The Triple X Weekly Market Summary

For the week ending December 13, 2024

The Economy

Last week’s reports showed that prices for consumers and producers continued to rise modestly, while jobless claims increased, suggesting some weakness in the labor market. Small business optimism jumped significantly, reflecting growing confidence. Import prices stayed mostly flat, and wholesale inventories grew slightly. However, the government’s budget deficit expanded sharply in November.

Price Trends
U.S. prices continued to rise last week. In November, the Consumer Price Index (CPI) increased by 0.3%, aligning with forecasts, while annual inflation reached 2.7%. Core CPI, which excludes the more volatile food and energy categories, also rose 0.3% for the month and maintained a 3.3% increase year-over-year. The Producer Price Index (PPI), which tracks prices from suppliers, climbed 0.4% in November—higher than expected—bringing the annual PPI inflation rate to 3%. Meanwhile, Core PPI inched up 0.1% for the month and remained steady at 3.5% for the year.

Labor Market
The labor market showed signs of softening as initial jobless claims rose to 242,000 for the week ending December 7, surpassing the expected 220,000 and the previous week’s total of 224,000. In addition, third-quarter labor costs were revised down to 0.8%, reflecting slower growth than initially estimated. However, productivity growth remained unchanged at 2.2%.

Trade and Inventories
Import prices saw a slight uptick of 0.1% in November, better than the anticipated 0.2% decline. When fuel costs were removed, import prices showed no change. Wholesale inventories expanded by 0.2% in October, meeting expectations and recovering from a 0.2% drop in the prior month.

Federal Budget
The U.S. government reported a monthly budget deficit of $366.8 billion for November. This figure was larger than the projected $350 billion and considerably higher than the deficit recorded in the same month last year.

Business Optimism
Small businesses showed increased confidence in November, as the NFIB optimism index surged to 101.7. This marked a notable improvement over October’s reading of 93.7 and far exceeded expectations of 94.8, signaling greater optimism about economic conditions.

Market Overview

Last week, stocks and bonds declined after the Producer Price Index (PPI) came in higher than expected, raising concerns about inflation. Investors began reconsidering the likelihood of interest rate cuts by the Federal Reserve, triggering a broad sell-off in stocks. Meanwhile, bond yields rose as markets adjusted to the possibility of interest rates remaining high or climbing further.

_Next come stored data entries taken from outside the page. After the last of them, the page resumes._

(* ===== verification/ConnectBlock.v ===== *)
(** * Connecting a block

    [Chainstate::ConnectBlock] of [validation.cpp]: the checks of a block against
    the coins it spends, the reward, and the set of unspent outputs after it.
    Whether scripts are checked, given to other threads or found in the cache are
    arguments; the undo data are taken to be written. *)

From stdpp Require Import gmap.
From S2P Require Import Prelude Digits JsString Bytes Crypto JsInt Tx NodeTx ScriptError NodeScript ScriptNum Interpreter Verify Spend Validation CheckInputs JsNum NodeFee Arith256 ConsensusParams Chain TxCheck Policy Block Merkle Coins Undo ProofOfStake Retarget BlockCheck.

Open Scope Z_scope.
Open Scope list_scope.

(** What [ConnectBlock] reads besides the block, its index and the coins. *)
Record ConnectContext : Type := {
  cc_tip_height : Z;
  cc_adjusted_time : Z;
  hashGenesisBlock : list Z;
  cc_checkpoints : option (gmap Z (list Z));
  csv_active : bool;                    (** [DeploymentActiveAt] the block *)
  script_flags : Z;                     (** [GetBlockScriptFlags] *)
  fScriptChecks : bool;                 (** not below the block assumed valid *)
  parallel_script_checks : bool;
  script_cache_prefix : list Z;
  script_cache : list Z -> bool
}.

(** The set with the block it stands for. *)
Record chainstate : Type := { set_of : coins; best_block : list Z }.

(** What the loop over the transactions carries. *)
Record tally : Type := { t_view : coins; t_nFees : Z; t_nActualStakeReward : Z; t_nSigOpsCost : Z; t_control : list CScriptCheck }.

(** The result, with the block as the checks marked it. *)
Record connected : Type := { c_state : chainstate; c_vtxundo : list (list Coin); c_nStakeModifier : list Z; c_block : CBlock }.

Section ConnectBlock.
Context `{Crypto} `{Curve} (params : Params) (scrypt_1024_1_1_256 : list Z -> list Z) (CheckSignetBlockSolution : CBlock -> bool) (ctx : ConnectContext).

Definition median_at (pindex : CBlockIndex) (height : Z) : option Z :=
  match GetAncestor pindex height with Some (Some b) => Some (GetMedianTimePast params b) | _ => None end.

(** [SequenceLocks] of a transaction in the block of [pindex]. *)
Definition SequenceLocks (tx : CTransaction) (view : coins) (pindex : CBlockIndex) : verdict bool :=
  let prevheights := (fun i => from_option nHeight 0 (view !! prevout i)) <$> vin tx in
  lockPair ← (if csv_active ctx then of_tx (CalculateSequenceLocks tx prevheights (median_at pindex)) else Accepted (-1, -1));
  match pprev pindex with
  | None => Stopped
  | Some prev => Accepted (EvaluateSequenceLocks (height_of pindex) (GetMedianTimePast params prev) lockPair)
  end.

(** The fee of a transaction that is not the first, and the locks of its inputs. *)
Definition connect_inputs (pindex : CBlockIndex) (nFees : Z) (view : coins) (tx : CTransaction) : verdict Z :=
  if IsCoinBase tx then Accepted nFees else
  fee ← of_tx (CheckTxInputs params (cc_adjusted_time ctx) tx (view_of view) (height_of pindex));
  let txfee := default 0 fee in
  _ ← refuse_if (negb (MoneyRange txfee) || (MAX_MONEY - nFees <? txfee)) BLOCK_CONSENSUS "bad-txns-accumulated-fee-outofrange";
  locks ← SequenceLocks tx view pindex;
  _ ← refuse_if (negb locks) BLOCK_CONSENSUS "bad-txns-nonfinal";
  Accepted (nFees + txfee).

(** What a coinstake adds, and the checks of the scripts. *)
Definition connect_scripts (fJustCheck : bool) (view : coins) (tx : CTransaction) (nActualStakeReward : Z) : verdict (Z * list CScriptCheck) :=
  if IsCoinBase tx then Accepted (nActualStakeReward, []) else
  nActualStakeReward ← (if IsCoinStake tx then
                          value_out ← of_tx (GetValueOut 0 (vout tx)); value_in ← GetValueIn view tx; add_int64 value_out (- value_in)
                        else Accepted nActualStakeReward);
  checks ← (if fScriptChecks ctx then
              '(_, _, checks) ← of_tx (CheckInputScripts (script_cache_prefix ctx) (script_cache ctx) tx (view_of view) (script_flags ctx) fJustCheck
                                         (parallel_script_checks ctx) no_txdata);
              Accepted checks
            else Accepted []);
  Accepted (nActualStakeReward, checks).

Definition connect_tx (fJustCheck : bool) (pindex : CBlockIndex) (t : tally) (tx : CTransaction) : verdict (tally * list Coin) :=
  nFees ← connect_inputs pindex (t_nFees t) (t_view t) tx;
  cost ← of_tx (GetTransactionSigOpCost tx (view_of (t_view t)) (script_flags ctx));
  let nSigOpsCost := t_nSigOpsCost t + cost in
  _ ← refuse_if (MAX_BLOCK_SIGOPS_COST <? nSigOpsCost) BLOCK_CONSENSUS "bad-blk-sigops";
  '(nActualStakeReward, checks) ← connect_scripts fJustCheck (t_view t) tx (t_nActualStakeReward t);
  '(view, txundo) ← UpdateCoins tx (t_view t) (height_of pindex);
  Accepted ({| t_view := view; t_nFees := nFees; t_nActualStakeReward := nActualStakeReward; t_nSigOpsCost := nSigOpsCost;
               t_control := t_control t ++ checks |}, txundo).

Fixpoint connect_txs (fJustCheck : bool) (pindex : CBlockIndex) (t : tally) (txs : list CTransaction) : verdict (tally * list (list Coin)) :=
  match txs with
  | [] => Accepted (t, [])
  | tx :: txs =>
      '(t, txundo) ← connect_tx fJustCheck pindex t tx;
      '(t, undo) ← connect_txs fJustCheck pindex t txs;
      Accepted (t, txundo :: undo)
  end.

(** The check against overwriting, BIP 30. *)
Definition overwrites (view : coins) (tx : CTransaction) : bool :=
  existsb (fun o => bool_decide (is_Some (view !! {| op_hash := GetHash tx; op_n := Z.of_nat o |}))) (seq 0 (length (vout tx))).

Definition check_reward (pindex : CBlockIndex) (block : CBlock) (t : tally) : verdict unit :=
  if negb (BlockIsProofOfStake block) then
    blockReward ← add_int64 (t_nFees t) (GetBlockSubsidy (height_of pindex) params false);
    match vtx block with
    | [] => Stopped
    | coinbase :: _ => value_out ← of_tx (GetValueOut 0 (vout coinbase)); refuse_if (blockReward <? value_out) BLOCK_CONSENSUS "bad-cb-amount"
    end
  else if IsProtocolV3 params (bh_nTime (header block)) then
    _ ← add_int64 (StakeReward params (height_of pindex)) (t_nFees t);
    refuse_if (negb (IsValidCoinstakeReward (t_nActualStakeReward t) (t_nFees t) (height_of pindex) params)) BLOCK_CONSENSUS "bad-cs-amount"
  else Accepted tt.

(** [control.Wait()] *)
Fixpoint wait_checks (control : list CScriptCheck) : verdict unit :=
  match control with
  | [] => Accepted tt
  | c :: control =>
      match run_check c with
      | Ret _ => wait_checks control
      | Err _ => Refused BLOCK_CONSENSUS "block-validation-failed"
      | Abort => Stopped
      end
  end.

(** A block that is found corrupt stops the node. *)
Definition recheck (m : verdict CBlock) : verdict CBlock := match m with Refused BLOCK_MUTATED _ => Stopped | m => m end.

Definition check_stake (block : CBlock) (pindex : CBlockIndex) (view : coins) : verdict unit :=
  if BlockIsProofOfStake block && IsProtocolV3 params (bh_nTime (header block)) then
    match vtx block !! 1%nat, pprev pindex with
    | Some coinstake, Some prev => CheckProofOfStake params prev coinstake (bh_nBits (header block)) view (time_in_block block coinstake)
    | _, _ => Stopped
    end
  else Accepted tt.

Definition block_modifier (block : CBlock) (pindex : CBlockIndex) (block_hash : list Z) : list Z :=
  ComputeStakeModifier (pprev pindex)
    (if BlockIsProofOfStake block then from_option (fun i => op_hash (prevout i)) [] (vtx block !! 1%nat ≫= (fun tx => vin tx !! 0%nat)) else block_hash).

Definition ConnectBlock (block : CBlock) (pindex : CBlockIndex) (state : chainstate) (fJustCheck : bool) : verdict connected :=
  let block_hash := BlockHash scrypt_1024_1_1_256 (header block) in
  let height := height_of pindex in
  _ ← assert_that (bool_decide (phashBlock (entry pindex) = block_hash));
  _ ← refuse_if (match cc_checkpoints ctx with Some cps => negb (CheckHardened cps height block_hash) | None => false end)
        BLOCK_CHECKPOINT "bad-fork-hardened-checkpoint";
  marked ← recheck (CheckBlock params scrypt_1024_1_1_256 CheckSignetBlockSolution (cc_tip_height ctx) (cc_adjusted_time ctx) block
        (negb fJustCheck) (negb fJustCheck) true);
  _ ← assert_that (bool_decide (from_option (fun p => phashBlock (entry p)) (replicate 32 0) (pprev pindex) = best_block state));
  _ ← check_stake block pindex (set_of state);
  if bool_decide (block_hash = hashGenesisBlock ctx) then
    match vtx block with
    | [] => Stopped
    | coinbase :: _ =>
        view ← (if fJustCheck then Accepted (set_of state) else AddCoins (set_of state) coinbase height);
        Accepted {| c_state := {| set_of := view; best_block := if fJustCheck then best_block state else block_hash |}; c_vtxundo := [];
                    c_nStakeModifier := nStakeModifier (entry pindex); c_block := marked |}
    end
  else
  _ ← refuse_if (existsb (overwrites (set_of state)) (vtx block)) BLOCK_CONSENSUS "bad-txns-BIP30";
  '(t, undo) ← connect_txs fJustCheck pindex {| t_view := set_of state; t_nFees := 0; t_nActualStakeReward := 0; t_nSigOpsCost := 0; t_control := [] |} (vtx block);
  _ ← check_reward pindex block t;
  _ ← wait_checks (t_control t);
  Accepted {| c_state := {| set_of := t_view t; best_block := if fJustCheck then best_block state else block_hash |};
              c_vtxundo := tail undo; c_nStakeModifier := block_modifier block pindex block_hash; c_block := marked |}.

End ConnectBlock.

Domestic Equity Style Boxes
U.S. stocks struggled last week, with losses across most categories. Large-cap growth stocks managed a small gain of 0.36%, but large-value stocks fell close to 2%. Mid-cap and small-cap stocks also performed poorly, recording declines of between 1.3% and 2%, with small growth stocks faring the worst, dropping nearly 2%.

Domestic Sectors
Performance in U.S. sectors was mostly negative. Materials, utilities, and healthcare faced the steepest drops, each falling more than 2%. Energy, financials, and industrials also declined significantly. However, consumer discretionary stocks were a bright spot, rising 1.16% and showing relative strength.

Bonds
Bond markets mirrored the struggles in equities, ending the week in negative territory. The U.S. Aggregate Bond Index fell 1.42%, while high-yield bonds and international corporate bonds also posted declines.

International Stocks
Global markets followed a similar trend, with European and Pacific stocks slipping between 1.3% and 1.9%. Latin American stocks were a rare bright spot, rising 0.48% and showing resilience despite global pressures.

Alternative Assets
Alternative assets performed well last week. Gold edged up by 0.55%, the U.S. dollar climbed 1.10%, and broad commodities surged 3.16%, emerging as the top-performing asset group. Bitcoin hit a significant milestone, breaking through the $100,000 mark, driven by strong ETF inflows and investor optimism.